PyPI package metadata cache

For package collections, among which is Python Package Index aka PyPI, it's crucial to provide complete metadata on published packages in an easily accessible way and easily processable format. For instance, it's required by Repology to be able to report outdated versions of Python modules packaged in distributions native repositories.

Unfortunately, PyPI does not currently provide such data in an usable way. According to the FAQ and PyPI API Reference, there are several ways to access package metadata:

None of these meet basic usability requirements. A simple single-file package metadata dump would be sufficient, but for some reason PyPI developers do not care (related upstream issues pypa/warehouse#347, pypa/warehouse#7403, pypa/warehouse#8802) to provide such file, so this service was set up to provide at least something - that is, a metadata dump for recently changed packages only.

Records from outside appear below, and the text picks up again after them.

Lemma link_up_lookup sender url conn r id record' :
  records (link_up sender url conn r) !! id = Some record' ->
  (sender = Some id /\ link record' = (Some url, Some conn)) \/ records r !! id = Some record'.
Proof.
  unfold link_up. destruct sender as [i|]; cbn; [|eauto]. rewrite lookup_alter. case_decide; [subst|eauto].
  intros (record & Hr & ->)%fmap_Some. by left.
Qed.

Lemma link_up_ok own sender url l :
  url ∉ known_gateways (lp_registry l) -> links_ok own l ->
  links_ok own (mkLoop (link_up sender url (lp_next l) (lp_registry l)) (S (lp_next l))).
Proof.
  intros Hu Hl.
  assert (Hk : known_gateways (link_up sender url (lp_next l) (lp_registry l))
               = ({[ url ]} ∪ known_gateways (lp_registry l))) by by destruct sender.
  assert (Hold : forall id record u, records (lp_registry l) !! id = Some record ->
    gateway_url record = Some u -> u <> url).
  { intros id record u Hr Hg ->. by apply Hu, (lk_known own l Hl id record). }
  assert (Hlt : forall id record c, records (lp_registry l) !! id = Some record ->
    gateway_shutdown_tx record = Some c -> c <> lp_next l).
  { intros id record c Hr Hg ->. pose proof (lk_opened own l Hl id record _ Hr Hg). lia. }
  split; cbn [lp_registry lp_next].
  - intros u Ho. destruct (lk_own own l Hl u Ho) as [H1 H2]. split; [rewrite Hk; set_solver|].
    intros id record [[_ [= -> _]]|Hr]%link_up_lookup; [congruence|by apply (H2 id)].
  - intros id record u [[_ [= -> _]]|Hr]%link_up_lookup Hg; rewrite Hk; [set_solver|].
    apply elem_of_union_r. by apply (lk_known own l Hl id record).
  - intros id record [[_ [= -> ->]]|Hr]%link_up_lookup; [done|by apply (lk_paired own l Hl id)].
  - intros id1 id2 x1 x2 u [[? [= E1 _]]|H1]%link_up_lookup [[? [= E2 _]]|H2]%link_up_lookup Hg1 Hg2.
    + congruence.
    + destruct (Hold id2 x2 u H2 Hg2). congruence.
    + destruct (Hold id1 x1 u H1 Hg1). congruence.
    + by apply (lk_gateway own l Hl id1 id2 x1 x2 u).
  - intros id record c [[_ [= _ ->]]|Hr]%link_up_lookup Hg; [injection Hg; lia|].
    pose proof (lk_opened own l Hl id record c Hr Hg). lia.
  - intros id1 id2 x1 x2 c [[? [= _ E1]]|H1]%link_up_lookup [[? [= _ E2]]|H2]%link_up_lookup Hg1 Hg2.
    + congruence.
    + destruct (Hlt id2 x2 c H2 Hg2). congruence.
    + destruct (Hlt id1 x1 c H1 Hg1). congruence.
    + by apply (lk_conn own l Hl id1 id2 x1 x2 c).
Qed.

The format of the following file is zstandard-compressed JSON containing an array of outputs of Project PyPI JSON API endpoint. Each package entry is additionally processed to remove description field and releases which are older than the latest release (as specified by the version field) to reduce the size of the dump.

Download the latest dump

Format: JSON compressed with zstd
Size: 68.75 MiB
Generated at 2024-04-18 20:02 UTC
Contains 97496 packages

Details of operation

This service works by polling XML-RPC changelog method to discover all package changes since the previous iteration, and then retrieves fresh metadata for each of them from JSON API. This information is then stored in the database and periodically dumped into a single JSON file.

Source code is located on GitHub.

Warranty

Note that this service by design provides incomplete data, no consistency guarantee is ever provided and you're using this data at your own risk. Additionally, note that XML-RPC API of PyPI is also deprecated with a suggested replacement of Latest Updates RSS feed, which only provides 40 latest changes without a mechanism to request larger history of updates, which cannot be used in a way that no updates are lost, so this service will be discontinued as soon as XML-RPC API is disabled.